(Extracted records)

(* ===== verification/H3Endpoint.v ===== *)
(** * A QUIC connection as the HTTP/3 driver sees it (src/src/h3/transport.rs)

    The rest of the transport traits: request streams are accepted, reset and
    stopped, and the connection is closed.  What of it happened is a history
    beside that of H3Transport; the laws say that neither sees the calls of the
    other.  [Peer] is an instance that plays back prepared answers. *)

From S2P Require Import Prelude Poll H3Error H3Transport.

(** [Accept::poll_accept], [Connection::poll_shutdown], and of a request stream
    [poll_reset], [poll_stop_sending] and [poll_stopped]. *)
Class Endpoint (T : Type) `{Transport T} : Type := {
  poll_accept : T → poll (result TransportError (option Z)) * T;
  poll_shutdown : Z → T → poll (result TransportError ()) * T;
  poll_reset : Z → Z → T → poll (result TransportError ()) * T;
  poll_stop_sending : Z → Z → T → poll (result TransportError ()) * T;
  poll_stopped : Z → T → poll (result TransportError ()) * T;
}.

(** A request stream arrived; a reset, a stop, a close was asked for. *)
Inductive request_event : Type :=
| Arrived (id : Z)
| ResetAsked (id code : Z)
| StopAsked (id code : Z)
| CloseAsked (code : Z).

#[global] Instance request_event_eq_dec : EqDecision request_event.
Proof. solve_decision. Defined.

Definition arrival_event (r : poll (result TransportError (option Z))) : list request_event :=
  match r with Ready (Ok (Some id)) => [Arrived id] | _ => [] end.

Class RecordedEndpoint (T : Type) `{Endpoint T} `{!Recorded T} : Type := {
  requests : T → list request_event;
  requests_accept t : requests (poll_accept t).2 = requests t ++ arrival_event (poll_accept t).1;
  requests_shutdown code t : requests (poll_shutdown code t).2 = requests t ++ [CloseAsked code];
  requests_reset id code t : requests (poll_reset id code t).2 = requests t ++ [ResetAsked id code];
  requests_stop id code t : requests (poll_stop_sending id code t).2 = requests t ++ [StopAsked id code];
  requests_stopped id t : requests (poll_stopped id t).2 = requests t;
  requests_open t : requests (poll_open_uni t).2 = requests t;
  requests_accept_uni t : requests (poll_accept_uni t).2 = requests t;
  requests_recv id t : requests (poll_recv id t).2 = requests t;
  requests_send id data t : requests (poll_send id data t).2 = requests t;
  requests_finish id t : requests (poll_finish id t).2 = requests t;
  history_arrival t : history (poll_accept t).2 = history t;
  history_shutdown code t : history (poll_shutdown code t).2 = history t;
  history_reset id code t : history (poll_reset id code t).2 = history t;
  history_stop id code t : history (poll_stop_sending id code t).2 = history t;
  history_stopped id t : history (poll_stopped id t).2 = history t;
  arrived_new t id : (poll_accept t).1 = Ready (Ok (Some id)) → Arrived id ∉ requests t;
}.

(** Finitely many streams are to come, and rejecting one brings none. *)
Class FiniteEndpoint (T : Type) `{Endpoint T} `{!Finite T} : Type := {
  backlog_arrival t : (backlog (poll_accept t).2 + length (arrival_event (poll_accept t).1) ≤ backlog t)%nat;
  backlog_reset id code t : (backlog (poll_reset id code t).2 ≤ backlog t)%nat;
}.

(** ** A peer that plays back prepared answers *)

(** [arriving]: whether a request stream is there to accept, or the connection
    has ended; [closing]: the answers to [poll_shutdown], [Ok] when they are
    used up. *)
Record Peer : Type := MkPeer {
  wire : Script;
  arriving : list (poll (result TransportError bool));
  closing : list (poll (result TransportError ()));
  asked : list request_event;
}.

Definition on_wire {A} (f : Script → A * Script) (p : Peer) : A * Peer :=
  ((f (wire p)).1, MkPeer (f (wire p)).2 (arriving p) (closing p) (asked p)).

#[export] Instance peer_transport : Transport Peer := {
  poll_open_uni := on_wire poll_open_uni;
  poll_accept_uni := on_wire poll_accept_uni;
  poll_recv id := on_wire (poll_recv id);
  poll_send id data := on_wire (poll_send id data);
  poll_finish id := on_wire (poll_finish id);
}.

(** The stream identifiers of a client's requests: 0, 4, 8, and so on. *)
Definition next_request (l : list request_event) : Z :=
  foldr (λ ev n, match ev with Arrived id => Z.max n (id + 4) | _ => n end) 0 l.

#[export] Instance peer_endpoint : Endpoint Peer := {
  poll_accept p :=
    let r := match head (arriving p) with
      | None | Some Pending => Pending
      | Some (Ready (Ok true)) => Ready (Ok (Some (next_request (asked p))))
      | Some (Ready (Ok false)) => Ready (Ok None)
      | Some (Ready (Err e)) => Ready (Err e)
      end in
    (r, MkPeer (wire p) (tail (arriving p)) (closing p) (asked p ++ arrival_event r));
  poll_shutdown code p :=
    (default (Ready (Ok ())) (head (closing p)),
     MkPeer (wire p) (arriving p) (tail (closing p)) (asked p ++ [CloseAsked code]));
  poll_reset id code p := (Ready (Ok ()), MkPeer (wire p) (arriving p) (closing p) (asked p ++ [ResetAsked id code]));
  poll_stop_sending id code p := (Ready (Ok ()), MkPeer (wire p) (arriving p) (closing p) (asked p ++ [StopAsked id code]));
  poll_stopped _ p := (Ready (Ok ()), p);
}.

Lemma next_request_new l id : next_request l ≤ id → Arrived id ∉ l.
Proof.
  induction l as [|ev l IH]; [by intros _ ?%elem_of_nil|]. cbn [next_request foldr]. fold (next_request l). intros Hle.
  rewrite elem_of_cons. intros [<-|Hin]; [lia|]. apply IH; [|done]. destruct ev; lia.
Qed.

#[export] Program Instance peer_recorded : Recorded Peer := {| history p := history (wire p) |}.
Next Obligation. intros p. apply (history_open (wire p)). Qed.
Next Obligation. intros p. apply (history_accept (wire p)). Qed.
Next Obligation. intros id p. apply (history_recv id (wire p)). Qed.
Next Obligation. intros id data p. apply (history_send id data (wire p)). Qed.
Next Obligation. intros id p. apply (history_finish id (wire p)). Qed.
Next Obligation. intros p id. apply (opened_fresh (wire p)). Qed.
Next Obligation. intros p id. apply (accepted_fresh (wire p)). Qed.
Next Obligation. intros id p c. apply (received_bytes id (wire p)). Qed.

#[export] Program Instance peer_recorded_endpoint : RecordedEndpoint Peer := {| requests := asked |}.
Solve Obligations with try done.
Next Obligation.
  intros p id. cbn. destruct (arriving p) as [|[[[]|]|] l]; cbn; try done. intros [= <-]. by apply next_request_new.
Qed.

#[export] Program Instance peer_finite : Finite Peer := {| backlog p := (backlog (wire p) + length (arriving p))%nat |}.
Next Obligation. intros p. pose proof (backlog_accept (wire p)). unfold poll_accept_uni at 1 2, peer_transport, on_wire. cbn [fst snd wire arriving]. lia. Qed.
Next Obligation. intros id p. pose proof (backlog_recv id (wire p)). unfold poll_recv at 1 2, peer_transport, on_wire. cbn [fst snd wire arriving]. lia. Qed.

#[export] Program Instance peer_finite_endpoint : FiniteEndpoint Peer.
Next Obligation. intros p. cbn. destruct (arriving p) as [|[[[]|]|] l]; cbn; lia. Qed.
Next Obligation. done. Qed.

---

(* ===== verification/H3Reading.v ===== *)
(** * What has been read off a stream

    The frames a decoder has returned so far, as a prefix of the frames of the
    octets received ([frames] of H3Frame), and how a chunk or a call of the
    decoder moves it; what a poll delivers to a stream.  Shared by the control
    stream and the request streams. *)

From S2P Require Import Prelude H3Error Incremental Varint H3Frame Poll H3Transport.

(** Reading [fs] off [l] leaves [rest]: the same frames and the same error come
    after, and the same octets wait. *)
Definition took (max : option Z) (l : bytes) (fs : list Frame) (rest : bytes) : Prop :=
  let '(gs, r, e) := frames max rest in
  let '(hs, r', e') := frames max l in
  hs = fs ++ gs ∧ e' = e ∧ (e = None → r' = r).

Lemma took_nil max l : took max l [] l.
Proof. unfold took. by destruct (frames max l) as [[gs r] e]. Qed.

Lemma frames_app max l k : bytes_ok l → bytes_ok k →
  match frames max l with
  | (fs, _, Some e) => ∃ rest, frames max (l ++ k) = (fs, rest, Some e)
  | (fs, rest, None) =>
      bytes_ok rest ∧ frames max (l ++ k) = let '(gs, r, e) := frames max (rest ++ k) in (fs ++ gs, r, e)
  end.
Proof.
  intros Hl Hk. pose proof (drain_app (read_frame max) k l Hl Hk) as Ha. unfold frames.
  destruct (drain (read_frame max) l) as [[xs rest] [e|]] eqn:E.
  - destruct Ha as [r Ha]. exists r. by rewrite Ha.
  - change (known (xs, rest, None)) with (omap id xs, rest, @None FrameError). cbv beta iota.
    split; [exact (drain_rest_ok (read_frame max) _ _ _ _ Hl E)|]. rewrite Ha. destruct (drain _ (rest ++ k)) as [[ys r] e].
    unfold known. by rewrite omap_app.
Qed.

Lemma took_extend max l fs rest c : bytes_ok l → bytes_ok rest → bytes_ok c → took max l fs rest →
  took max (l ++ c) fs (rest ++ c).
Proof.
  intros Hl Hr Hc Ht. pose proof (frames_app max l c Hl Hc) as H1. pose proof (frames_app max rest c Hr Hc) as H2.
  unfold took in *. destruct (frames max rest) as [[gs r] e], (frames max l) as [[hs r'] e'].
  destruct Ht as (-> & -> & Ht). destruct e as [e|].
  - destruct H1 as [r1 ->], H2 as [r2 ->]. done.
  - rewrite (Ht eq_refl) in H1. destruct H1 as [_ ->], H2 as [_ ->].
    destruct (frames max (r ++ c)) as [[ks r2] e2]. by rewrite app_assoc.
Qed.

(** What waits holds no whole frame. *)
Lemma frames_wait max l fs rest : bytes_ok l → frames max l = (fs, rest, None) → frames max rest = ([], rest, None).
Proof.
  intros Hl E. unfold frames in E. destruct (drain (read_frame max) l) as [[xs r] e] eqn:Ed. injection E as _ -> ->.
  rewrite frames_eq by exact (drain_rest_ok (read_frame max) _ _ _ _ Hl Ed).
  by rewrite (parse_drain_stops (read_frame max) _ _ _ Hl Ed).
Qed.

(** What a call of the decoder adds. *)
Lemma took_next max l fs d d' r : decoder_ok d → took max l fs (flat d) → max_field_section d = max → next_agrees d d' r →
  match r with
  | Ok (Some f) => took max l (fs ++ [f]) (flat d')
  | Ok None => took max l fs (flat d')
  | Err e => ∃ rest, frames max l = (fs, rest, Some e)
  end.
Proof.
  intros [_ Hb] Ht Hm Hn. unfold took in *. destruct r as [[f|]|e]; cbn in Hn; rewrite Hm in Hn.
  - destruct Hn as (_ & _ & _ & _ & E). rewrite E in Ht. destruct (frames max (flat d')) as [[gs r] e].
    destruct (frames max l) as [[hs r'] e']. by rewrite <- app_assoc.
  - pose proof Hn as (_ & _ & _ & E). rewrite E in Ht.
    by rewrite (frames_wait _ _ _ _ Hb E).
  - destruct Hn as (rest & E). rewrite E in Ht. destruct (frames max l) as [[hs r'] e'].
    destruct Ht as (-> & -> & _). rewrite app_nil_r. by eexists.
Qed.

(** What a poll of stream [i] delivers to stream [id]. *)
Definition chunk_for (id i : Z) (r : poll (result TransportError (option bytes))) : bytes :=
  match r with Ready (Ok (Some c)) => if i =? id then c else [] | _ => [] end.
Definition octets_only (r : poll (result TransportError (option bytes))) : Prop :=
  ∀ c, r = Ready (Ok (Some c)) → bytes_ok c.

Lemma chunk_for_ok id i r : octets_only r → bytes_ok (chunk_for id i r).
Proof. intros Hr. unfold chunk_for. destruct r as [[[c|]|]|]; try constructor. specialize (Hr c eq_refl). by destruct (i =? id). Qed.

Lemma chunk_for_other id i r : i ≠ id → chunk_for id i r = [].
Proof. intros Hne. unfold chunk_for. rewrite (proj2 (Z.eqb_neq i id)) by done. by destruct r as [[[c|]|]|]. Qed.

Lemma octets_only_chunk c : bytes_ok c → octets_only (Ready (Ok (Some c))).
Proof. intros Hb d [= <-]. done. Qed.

* * *

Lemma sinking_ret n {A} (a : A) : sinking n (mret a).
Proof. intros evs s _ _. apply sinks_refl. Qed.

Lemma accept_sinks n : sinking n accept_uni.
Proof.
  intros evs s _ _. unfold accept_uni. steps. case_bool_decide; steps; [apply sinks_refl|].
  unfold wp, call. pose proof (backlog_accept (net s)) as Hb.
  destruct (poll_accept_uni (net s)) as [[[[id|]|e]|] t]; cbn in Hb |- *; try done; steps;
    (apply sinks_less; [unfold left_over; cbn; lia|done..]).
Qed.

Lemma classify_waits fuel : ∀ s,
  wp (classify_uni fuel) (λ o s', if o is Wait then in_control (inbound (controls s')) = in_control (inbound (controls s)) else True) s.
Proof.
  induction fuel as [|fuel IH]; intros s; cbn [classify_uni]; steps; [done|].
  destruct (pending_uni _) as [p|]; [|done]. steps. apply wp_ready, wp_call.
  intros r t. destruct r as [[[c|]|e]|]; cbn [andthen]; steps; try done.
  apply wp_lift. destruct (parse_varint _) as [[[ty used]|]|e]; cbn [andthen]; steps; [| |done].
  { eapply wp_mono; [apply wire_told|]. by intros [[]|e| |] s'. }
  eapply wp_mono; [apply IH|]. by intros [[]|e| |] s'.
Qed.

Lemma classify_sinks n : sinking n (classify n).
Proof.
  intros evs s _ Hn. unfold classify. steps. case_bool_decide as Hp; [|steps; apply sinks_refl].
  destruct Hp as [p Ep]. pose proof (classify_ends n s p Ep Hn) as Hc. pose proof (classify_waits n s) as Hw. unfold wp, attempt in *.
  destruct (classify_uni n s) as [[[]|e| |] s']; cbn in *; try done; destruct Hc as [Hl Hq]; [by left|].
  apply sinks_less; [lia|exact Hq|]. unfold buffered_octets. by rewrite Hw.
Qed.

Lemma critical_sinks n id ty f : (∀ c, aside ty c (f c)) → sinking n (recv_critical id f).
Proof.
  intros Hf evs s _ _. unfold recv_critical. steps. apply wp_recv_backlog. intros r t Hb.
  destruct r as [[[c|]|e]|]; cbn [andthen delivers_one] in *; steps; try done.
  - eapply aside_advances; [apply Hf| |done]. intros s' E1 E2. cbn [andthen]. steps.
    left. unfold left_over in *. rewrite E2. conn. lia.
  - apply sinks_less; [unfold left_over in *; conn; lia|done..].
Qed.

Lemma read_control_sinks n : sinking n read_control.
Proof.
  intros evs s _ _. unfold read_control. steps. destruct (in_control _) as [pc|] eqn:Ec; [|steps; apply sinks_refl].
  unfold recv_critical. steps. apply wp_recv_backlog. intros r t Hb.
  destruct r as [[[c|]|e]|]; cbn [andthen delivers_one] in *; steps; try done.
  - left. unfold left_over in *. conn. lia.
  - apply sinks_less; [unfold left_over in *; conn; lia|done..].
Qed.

Task instructions
Give only the lines from the one holding "unfold known. by rewrite omap_app." through the one holding "intros Hl E.", each restated exactly as it appears above.

Solution
    unfold known. by rewrite omap_app.
Qed.

Lemma took_extend max l fs rest c : bytes_ok l → bytes_ok rest → bytes_ok c → took max l fs rest →
  took max (l ++ c) fs (rest ++ c).
Proof.
  intros Hl Hr Hc Ht. pose proof (frames_app max l c Hl Hc) as H1. pose proof (frames_app max rest c Hr Hc) as H2.
  unfold took in *. destruct (frames max rest) as [[gs r] e], (frames max l) as [[hs r'] e'].
  destruct Ht as (-> & -> & Ht). destruct e as [e|].
  - destruct H1 as [r1 ->], H2 as [r2 ->]. done.
  - rewrite (Ht eq_refl) in H1. destruct H1 as [_ ->], H2 as [_ ->].
    destruct (frames max (r ++ c)) as [[ks r2] e2]. by rewrite app_assoc.
Qed.

(** What waits holds no whole frame. *)
Lemma frames_wait max l fs rest : bytes_ok l → frames max l = (fs, rest, None) → frames max rest = ([], rest, None).
Proof.
  intros Hl E. unfold frames in E. destruct (drain (read_frame max) l) as [[xs r] e] eqn:Ed. injection E as _ -> ->.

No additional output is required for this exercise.